Finally once we have the cryptographic material created, we can go ahead and create the secret object we need using regular kubectl command line. In our case we will create a new tls secret that we will call hackazon-secret using our newly created cert and private key files.

kubectl create secret tls hackazon-secret --cert hackazon.crt --key hackazon.key
secret/hackazon-secret created

I have created a simple but useful script available here that puts all this steps together. You can copy the script and customize it at your convenience. Make it executable and invoke it simply adding a friendly name, the subject and the namespace as input parameters.
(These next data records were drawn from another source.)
(** * Word completion from buffer text: matching strategies, dictionary
      parsing and candidate ranking

    Shallow embedding of [cuda_complete_from_text/__init__.py].

    Python [str] values are modelled as lists of characters ([ascii]);
    character classification ([upper], [lower], whitespace) follows Python
    on the ASCII range.  Python [int] values are [Z]; positions produced by
    [range] are [nat].  A Python exception is a [Raise] in the [result]
    monad, a bare [return] is [None]. *)

From Stdlib Require Import ZArith Ascii String DecimalString.
From stdpp Require Import base option list sorting gmap strings.

Local Open Scope Z_scope.

(** ** Strings *)

Abbreviation str := (list ascii).

Definition lit (s : string) : str := list_ascii_of_string s.

Definition code (c : ascii) : N := N_of_ascii c.

Definition is_AZ (c : ascii) : bool := ((65 <=? code c) && (code c <=? 90))%N.
Definition is_az (c : ascii) : bool := ((97 <=? code c) && (code c <=? 122))%N.
Definition is_digit (c : ascii) : bool := ((48 <=? code c) && (code c <=? 57))%N.

(** [str.isspace] on the ASCII range: TAB, LF, VT, FF, CR, FS, GS, RS, US
    and the blank. *)
Definition is_space (c : ascii) : bool :=
  (((9 <=? code c) && (code c <=? 13)) || ((28 <=? code c) && (code c <=? 32)))%N.
(** Claim C3, as the code has it.  At most one input handle is live at
    any time, and selecting a file revokes the previous input handle (if
    any) before it creates the next one, and creates nothing else.  For
    output handles the order is the other way round: the last step of a
    successful job first creates the new handle, and the handle held
    before it is revoked by the effect cleanup of the re-render that
    follows; so at most one output handle is live after every step. *)
Theorem one_handle_of_each_kind (ready : bool) (inputs : list Input) :
  let w := run (mounted ready) inputs in
  never_two InputHandle (trace w) = true
  /\ (List.length (live InputHandle (trace w)) <= 1)%nat
  /\ (List.length (live OutputHandle (trace w)) <= 1)%nat
  /\ (forall f : File,
        exists rest,
          calls (snd (react w (SelectFile (Some f))))
          = (revokes (inputUrl (st w))
               ++ EvCreateURL InputHandle (next_url w) :: rest)%list
          /\ forallb (fun e => negb (is_create InputHandle e)
                               && negb (is_create OutputHandle e)) rest = true)
  /\ (forall j : Job,
        job w = Some j -> awaiting j = AwaitRead ->
        exists rest,
          calls (snd (react w (Settle Fulfilled)))
          = EvCreateURL OutputHandle (next_url w) :: rest
          /\ forall u0, In u0 (live OutputHandle (trace w)) ->
                        In (EvRevokeURL u0) rest).
Proof.
  intros w. pose proof (Inv_reachable ready inputs) as I. fold w in I.
  pose proof (inv_input _ I) as Hin. pose proof (inv_output _ I) as Hout.
  pose proof (inv_history _ I) as Hist.
  repeat split.
  - exact Hist.
  - eapply held_length, Hin.
  - eapply held_length, Hout.
  - intros f. apply select_calls.
  - intros j J A.
    destruct (success_calls w j J A) as [rest R].
    destruct (success_step w j I J A) as (_ & _ & _ & _ & _ & P).
    exists rest. split; [exact R|].
    intros u0 L. destruct (P u0 L) as (_ & _ & Hr & _).
    rewrite R in Hr. destruct Hr as [Hr | Hr]; [discriminate Hr | exact Hr].
Qed.

(** A second job on the same file, about to finish: its last step
    creates handle 2 and only then revokes handle 1. *)
Lemma one_handle_of_each_kind_witness :
  let w := run (mounted true)
               (SelectFile (Some clip) :: job_until_read
                  ++ Settle Fulfilled :: job_until_read)%list in
  live OutputHandle (trace w) = [1%nat]
  /\ exists rest,
       calls (snd (react w (Settle Fulfilled)))
       = EvCreateURL OutputHandle 2%nat :: rest
       /\ In (EvRevokeURL 1%nat) rest.
Proof.
  intros w.
  destruct (one_handle_of_each_kind true
              (SelectFile (Some clip) :: job_until_read
                 ++ Settle Fulfilled :: job_until_read)%list)
    as (_ & _ & _ & _ & S).
  pose (j := {| awaiting := AwaitRead;
                closure := st (run (mounted true)
                                 (SelectFile (Some clip) :: job_until_read
                                    ++ [Settle Fulfilled])%list);
                job_file := clip;
                scaleFilter := "scale=iw*2:ih*2:flags=lanczos" |}).
  assert (L : live OutputHandle (trace w) = [1%nat])
    by (vm_compute; reflexivity).
  destruct (S j) as (rest & R & V).
  - vm_compute; reflexivity.
  - reflexivity.
  - split; [exact L|]. exists rest. split; [exact R|].
    apply V. fold w. rewrite L. left. reflexivity.
Defined.

(** Claim C3 as stated fails for output handles: when a second job on
    the same file succeeds, handle 2 is created while handle 1 is still
    live, and handle 1 is revoked afterwards. *)
Lemma second_output_created_before_first_released :
  let w := run (mounted true)
               (SelectFile (Some clip) :: job_until_read
                  ++ Settle Fulfilled :: job_until_read
                  ++ [Settle Fulfilled])%list in
  never_two OutputHandle (trace w) = false
  /\ nth_error (trace w) 11 = Some (EvCreateURL OutputHandle 2%nat)
  /\ live OutputHandle (firstn 11 (trace w)) = [1%nat]
  /\ live OutputHandle (firstn 12 (trace w)) = [1%nat; 2%nat]
  /\ live OutputHandle (trace w) = [2%nat].
Proof. vm_compute. repeat split. Qed.



(* ================================================================= *)
(** * More on the translator *)

Lemma eval_dims_times (N iw ih : Z) :
  ScaleExpr.eval_dims
    (ScaleExpr.Bin ScaleExpr.Mul (ScaleExpr.Var "iw") (ScaleExpr.Num N))
    (ScaleExpr.Bin ScaleExpr.Mul (ScaleExpr.Var "ih") (ScaleExpr.Num N))
    iw ih
  = Some (iw * N, ih * N).
Proof.
  unfold ScaleExpr.eval_dims. cbn.
  unfold ScaleExpr.Qtrunc, Qmult, inject_Z; cbn [Qnum Qden].
  change (Z.pos (1 * 1)) with 1. now rewrite !Z.quot_1_r.
Qed.

(** Property X1.  The presets [2x], [3x] and [4x] ask for exactly two, three and
    four times the width and the height of the input, whatever its size,
    the algorithm and the dimension arguments. *)
Theorem multiplicative_presets_exact (algo : string) (w h iw ih : Z) :
  ScaleExpr.scale_target (buildScaleFilter "2x" algo w h) iw ih
  = Some (iw * 2, ih * 2)
  /\ ScaleExpr.scale_target (buildScaleFilter "3x" algo w h) iw ih
     = Some (iw * 3, ih * 3)
  /\ ScaleExpr.scale_target (buildScaleFilter "4x" algo w h) iw ih
     = Some (iw * 4, ih * 4).
Proof.
  unfold ScaleExpr.scale_target.
  change (ScaleExpr.scale_exprs (buildScaleFilter "2x" algo w h))
    with (Some (ScaleExpr.Bin ScaleExpr.Mul (ScaleExpr.Var "iw") (ScaleExpr.Num 2),
                ScaleExpr.Bin ScaleExpr.Mul (ScaleExpr.Var "ih") (ScaleExpr.Num 2))).
  change (ScaleExpr.scale_exprs (buildScaleFilter "3x" algo w h))
    with (Some (ScaleExpr.Bin ScaleExpr.Mul (ScaleExpr.Var "iw") (ScaleExpr.Num 3),
                ScaleExpr.Bin ScaleExpr.Mul (ScaleExpr.Var "ih") (ScaleExpr.Num 3))).
  change (ScaleExpr.scale_exprs (buildScaleFilter "4x" algo w h))
    with (Some (ScaleExpr.Bin ScaleExpr.Mul (ScaleExpr.Var "iw") (ScaleExpr.Num 4),
                ScaleExpr.Bin ScaleExpr.Mul (ScaleExpr.Var "ih") (ScaleExpr.Num 4))).
  cbv beta iota. rewrite !eval_dims_times. repeat split.
Qed.
(* ===== verification/Prelude.v ===== *)
(** * Perpetual: a verification development of its orchestration core

    Perpetual runs coding agents for a user: a daemon holds a graph of work, starts
    agent sessions on it within the machine's and the providers' limits, asks the
    user for permissions, and reports what happens to its clients.  The Rust
    workspace under crates/ has the wire types (am-proto), the SQLite
    repositories (am-db), the services (am-core), the provider adapters
    (am-agents), git (am-vcs) and the socket server (am-daemon); an editor
    extension and a web view in TypeScript are clients.  This development models
    the parts of am-proto, am-db, am-core, am-agents and am-daemon that decide what
    runs, when, with what it starts, what becomes of it, and what is remembered.

    ** How the parts interact

    The plan driver reads the work graph, asks which nodes are ready, starts
    sessions for them under repository locks, and records runs; at a gate it may ask
    the evaluator, which runs an agent and reads its verdict.  A session starts with
    a context packet, chosen from the graph, the index of source files, memory and
    search.  Tasks ([TaskRuns]) and threads ([ThreadRuns]) launch the sessions: each
    takes a slot of the admission controller, whose capacity follows the run
    capacity policy, an account of the provider's pool, and an adapter, which turns
    the output of a provider process into events; the loop that consumes them
    writes the transcript and settles the run.  A session that hits a provider limit
    marks its agent limited, which moves the scheduler's wake-up and may choose a
    fallback agent; one that reaches its task budget is cancelled.  The scheduler
    starts what can go on.  Agents ask for permissions through the approval
    registry.  Messages sent to a busy thread wait in the turn queue.  Work may be
    done elsewhere: on a paired device under an expiring lease (collaboration) or in
    a provider's cloud (cloud handoff).  All publish on the event bus, which the
    daemon forwards.

    ** Files

    Foundations:
    - [Prelude]: machine integers, results, the state-and-error monad [M] with its
      Hoare rules ([keeps], [triple]), tables as lists of rows, sorting, finite
      acyclic relations, the hint databases [perp] and [perp_simp].
    - [RustStr]: the operations of Rust's [str] on byte strings.  [Json]: classes
      [Json] and [TextSerde], what the code uses of serde_json, with the instance
      [Tree]; [JsonView]: the readers of values the adapters use.
    - [Enums]: the enumerations of crates/am-proto/src with [as_str] and [parse];
      class [WireEnum] (with its round-trip law) is what the repositories need.
    - [Records]: the structs of crates/am-proto/src, the errors of am-db, am-core.
    - [Doubles]: the operations and the order of [f64].
    - [SqlTable]: keyed tables, row codecs, and the statements on them with laws.

    The machine's resources and the clients:
    - [Admission]: am-core/src/admission.rs.  [State] is the locked data; Module
      [Concurrent] is the controller as a step relation over critical sections.
    - [EventBus]: am-core/src/bus.rs and the forwarding of am-daemon/src/server.rs.
    - [Capacity]: am-core/src/capacity.rs.
    - [SessionManager]: session_manager.rs, [Approvals]: approvals.rs, as transition
      systems over critical sections.

    The work graph and its plans (am-core/src/work_graph.rs unless said otherwise):
    - [Gating]: Kahn's check, readiness, the closure of failed work.
    - [WorkGraphDb], [WorkGraphInv]: am-db/src/repos/work_graph.rs with the keys,
      foreign keys and cascades of the schema, and its invariant [wf].
    - [WorkPlan]: the link commands.  [NodeCommands]: creating, binding and deleting
      nodes; class [NodeServices] is the tasks and threads that own them.
    - [PlanDriver], [PlanProps]: starting work and one iteration of the driver
      loop; class [Services] is what they call in other components.
    - [Demo], [PlanTheorems]: a concrete project, and the theorems on the work
      graph and its plans with their instances.
    - [Layout], [LayoutProps]: layout.rs.
    - [Evaluator]: evaluator.rs and the table of its evaluations.

    The context of a session:
    - [ContextPackets]: the budgeted builder and the rendering of a packet.
      [PacketSelection]: what [build_context_packet] pushes into it.
    - [ContextIndex]: context_index.rs and its tables.  [ContextScoring]:
      context_scoring.rs.  [Knowledge]: documents, notes and the search index
      (knowledge.rs, memory.rs, search.rs of am-db, the triggers of migration 0004).
    - [TaskNotes]: task_context.rs of both crates, the notes kept in a worktree.

    Tables and texts of the agents' work:
    - [AgentDb], [AgentDbProps], [AgentDbTheorems]: project.rs, task.rs, session.rs,
      message.rs, agent_thread.rs, agent_turn.rs, agent_thread_message.rs of am-db.
    - [QueuedTurns]: queued_turn.rs.  [TaskRepos], [TaskReposProps]: repo.rs,
      task_repo.rs, agent_thread_repo.rs and the commands on them.
    - [ThreadText], [TaskTexts], [GitText]: transcripts, prompts, handoff notes,
      paths and diffs.  [Attachments]: am-agents/src/attachments.rs.

    Tasks and threads (am-core/src/orchestrate.rs, agent_thread.rs, fallback.rs):
    - [CoreWorld]: the state the handlers share and class [CoreServices], what they
      call elsewhere; [CoreDemo] is a concrete core.
    - [TaskRuns], [TaskProps]: launching a task, consuming its session.
    - [ThreadRuns], [ThreadRunsProps]: launching a turn, sending and editing
      messages.  [ThreadEdit]: the two transactions of an edit.
    - [TurnLoop], [TurnProps], [TurnStatus]: the supervision of a turn.
    - [ThreadFallback], [FallbackProps]: what follows a limit or a lost network.
    - [ThreadWork], [ThreadWorkProps]: workspaces, diffs, applying changes.
    - [Limits]: provider limits (parts of orchestrate.rs, fallback.rs,
      availability.rs, scheduler.rs; am-db/src/repos/agent.rs).
    - [Scheduler], [SchedulerProps]: the phases of a tick (scheduler.rs).
    - [Budget]: budget.rs, the usage ledger, their use in agent_thread.rs.

    The providers (am-agents/src):
    - [ProviderText], [AdapterArgs]: limits.rs, network.rs, runtime.rs, and how a
      provider is started.  [ExecDrive], [ClaudeStream], [CodexStream]: the parsers
      and driver tasks of claude.rs and codex.rs; [ExecProps], [ClaudeUsage]: laws.
    - [AppServerText], [AppServer], [AppServerProps]: codex_app_server.rs.
    - [ProviderAccounts], [ProviderAccountsProps]: provider_accounts.rs of am-core.

    Work done elsewhere:
    - [CollabDb], [CollabLife], [Collab], [CollabProps]: collaboration.rs of am-db
      and am-core.
    - [CloudRuns], [CloudClients], [CloudHandoff], [CloudProps]: cloud_run.rs,
      am-agents/src/cloud, cloud_handoff.rs.

    ** How code is modelled

    Integers are [Z] with their wrap-around or saturation written out (sums of
    unsigned integers wrap as in a release build), doubles are the Standard
    Library's [spec_float], strings are UTF-8 bytes, hash maps are [gmap].  A table
    is a list of rows in insertion order; a repository function is a program of [M]
    over its store, so an error keeps the writes made before it (unless it runs in a
    transaction) and a constraint violation is the value [Sqlx].  [now()] and
    [new_id()] are arguments.  Iteration over a hash set or map is a parameter that
    lists it once in any order.  Concurrent components are step relations or
    transition systems whose steps are the critical sections; handlers that run on
    many tables are programs whose effects on the rest of the system are recorded in
    order, so that the theorems speak of the history.  What a component calls in
    another is a class; its theorems hold for every instance, and the witnesses give
    one.  Timestamps are integers: milliseconds where the code computes with them in
    milliseconds, nanoseconds in [QueuedTurns].

    ** What is proved

    - Admission: the counters equal the permits that are out, no free slot is
      withheld, no waiter is lost, in every interleaving; a call run alone refines
      the interleaving semantics.  Sessions: one start of a task at a time.
    - Work graph: no sequence of commands on links and nodes makes the gating links
      cyclic, the check accepts exactly the acyclic graphs, the tables stay well
      formed and readable under every repository command.  Layout: it exists for
      every graph, places every node once, and ranks by longest chains.
    - Plans: one writer per repository in every state, starts within the budget and in priority
      order, progress while work is left, the end of a plan, the graph invariant
      through every iteration.  A gate passes or fails only on the verdict the
      evaluator agent stated in time.
    - Context: a packet stays within its budgets, opens with the work item and holds
      the best ranked files; the incremental index is the full index; the search
      index mirrors the rows; user text around a managed block is preserved.
    - Launches and turns: whatever fails, permits and sandboxes come back and at
      most one run follows; a turn settles whatever the provider sends; streamed text
      and transcripts are exact; an edit removes and restores the same rows.
    - Workspaces: deletion stays inside the managed root; every change is checked
      before the first is applied; attachments land in their own directory.
    - Fallback and scheduler: a thread's home survives every fallback; limits are
      waited for; the queue phases start every queued record that is not active.
    - Adapters: a session ends once, usage is counted once, every app-server request
      settles once, approvals fail closed.  Accounts: the one chosen is usable.
    - Approvals: consent, at most one resolution, no stranded call, session end.
    - Queue and budgets: claimed in order, each once; token limits stop sessions and
      launches; consumption is never refunded.
    - Collaboration and cloud: the tables stay sound under every sequence of
      requests, assignments follow their life cycle, a stale lease stays refused,
      a cloud run is launched under its guards and always taken back.
    - Tables, limits, capacity, events: what is written is read back, start-up
      reconciliation, exact fallback choice, backoff, wake-up times, replay.

    ** Bounds and fuel

    [Gating.visit] has the number of nodes as fuel: a node enters the queue once,
    when its count reaches zero ([visit_spec]).  [Gating.closure] has the number of
    pushes possible; [Admission.drain_waiters] the queue length, each iteration
    removing a waiter ([pop_shrinks]).  [Layout]'s ranking has the counted nodes, its
    pushing down of overlaps the bound of the code.  Loops over a
    string (splitting, replacing, collapsing) have its length; the search of a JSON
    value its depth; the walk of [ContextIndex] nine levels, the depth at which the
    code stops.  The scheduler reads 32 records a phase and context packets list 500
    files, as the code does.  Enough fuel is part of the theorems about these
    functions.  The driver loops of plans, of provider processes and of the cloud
    monitor are functions of what they receive, or modelled one iteration at a time.

    ** What is not modelled

    Processes, sockets, HTTP, git and the file system are classes: [WorkServices],
    [RepoServices], [TaskFiles], [RepoView], [AccountHost], [CloudHost],
    [CloudServices], [EvaluatorHost], [PacketHost].  So are third-party libraries:
    serde_json ([Json], [JsonView], [TextSerde]), the formats of chrono, SHA-256 and
    base64 ([Codecs]), the Unicode tables and the decoding of UTF-8 ([CharTable]),
    the logarithm of the ranking, SQLite's full-text matching ([Fts]).  Paths are
    those of Unix.  Handlers of one component are interleaved where they share
    in-memory state (admission, approvals, sessions, the app-server connection);
    collaboration requests, cloud operations and gate evaluations run one at a
    time.  Writing the activity log cannot fail in the handlers of the work graph,
    its plans and evaluations, and of documents and notes, where the code passes an
    error on; elsewhere it is a service that may.  Left out: the model catalogs of
    the providers, sandboxes, GitHub and local model servers, detection of installed
    providers, the daemon's protocol, titles and settings of the workbench, the
    read-only queries of the clients, and the TypeScript clients.

    ** What is left

    The catalogs of models (claude_models.rs, local_models.rs), the dispatch of the
    daemon's requests, the settings of the workbench, and interleavings of the
    handlers that are modelled one at a time. *)
From stdpp Require Export prelude gmap strings list fin_maps relations sorting.
From Stdlib Require Export ZArith Lia.

Declare Scope perpetual_scope.
Delimit Scope perpetual_scope with perp.
Global Open Scope Z_scope.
The script will make all the job for you.

./create-secret.sh my-site /C=ES/ST=Madrid/CN=my-site.example.com default
      
      Step 1.- EC Prime256 v1 private key generated and saved as my-site.key

      Step 2.- Certificate Signing Request created for CN=/C=ES/ST=Madrid/CN=my-site.example.com
Signature ok
subject=C = ES, ST = Madrid, CN = my-site.example.com
Getting Private key

      Step 3.- X.509 certificated created for 365 days and stored as my-site.crt

secret "my-site-secret" deleted
secret/my-site-secret created
      
      Step 4.- A TLS secret named my-site-secret has been created in current context and default namespace

Certificate:
    Data:
        Version: 1 (0x0)
        Serial Number:
            56:3e:cc:6d:4c:d5:10:e0:99:34:66:b9:3c:86:62:ac:7e:3f:3f:63
        Signature Algorithm: ecdsa-with-SHA256
        Issuer: C = ES, ST = Madrid, CN = my-site.example.com
        Validity
            Not Before: Dec 16 15:40:19 2020 GMT
            Not After : Dec 16 15:40:19 2021 GMT
        Subject: C = ES, ST = Madrid, CN = my-site.example.com
        Subject Public Key Info:
            Public Key Algorithm: id-ecPublicKey
                Public-Key: (256 bit)
                pub:
                    04:6d:7b:0e:3d:8a:18:af:fc:91:8e:16:7b:15:81:
                    0d:e5:68:17:80:9f:99:85:84:4d:df:bc:ae:12:9e:
                    f4:4a:de:00:85:c1:7e:69:c0:58:9a:be:90:ff:b2:
                    67:dc:37:0d:26:ae:3e:19:73:78:c2:11:11:03:e2:
                    96:61:80:c3:77
                ASN1 OID: prime256v1
                NIST CURVE: P-256
    Signature Algorithm: ecdsa-with-SHA256
         30:45:02:20:38:c9:c9:9b:bc:1e:5c:7b:ae:bd:94:17:0e:eb:
         e2:6f:eb:89:25:0b:bf:3d:c9:b3:53:c3:a7:1b:9c:3e:99:28:
         02:21:00:f5:56:b3:d3:8b:93:26:f2:d4:05:83:9d:e9:15:46:
         02:a7:67:57:3e:2a:9f:2c:be:66:50:82:bc:e8:b7:c0:b8

Once created we can see the new object using the Octant GUI as displayed below:

We can also the display the yaml defintion for that particular secret if required

Once we have the secret ready to use, let’s apply the secure ingress yaml file definition. The full yaml including the Deployment and the ClusterIP service definition can be accesed here.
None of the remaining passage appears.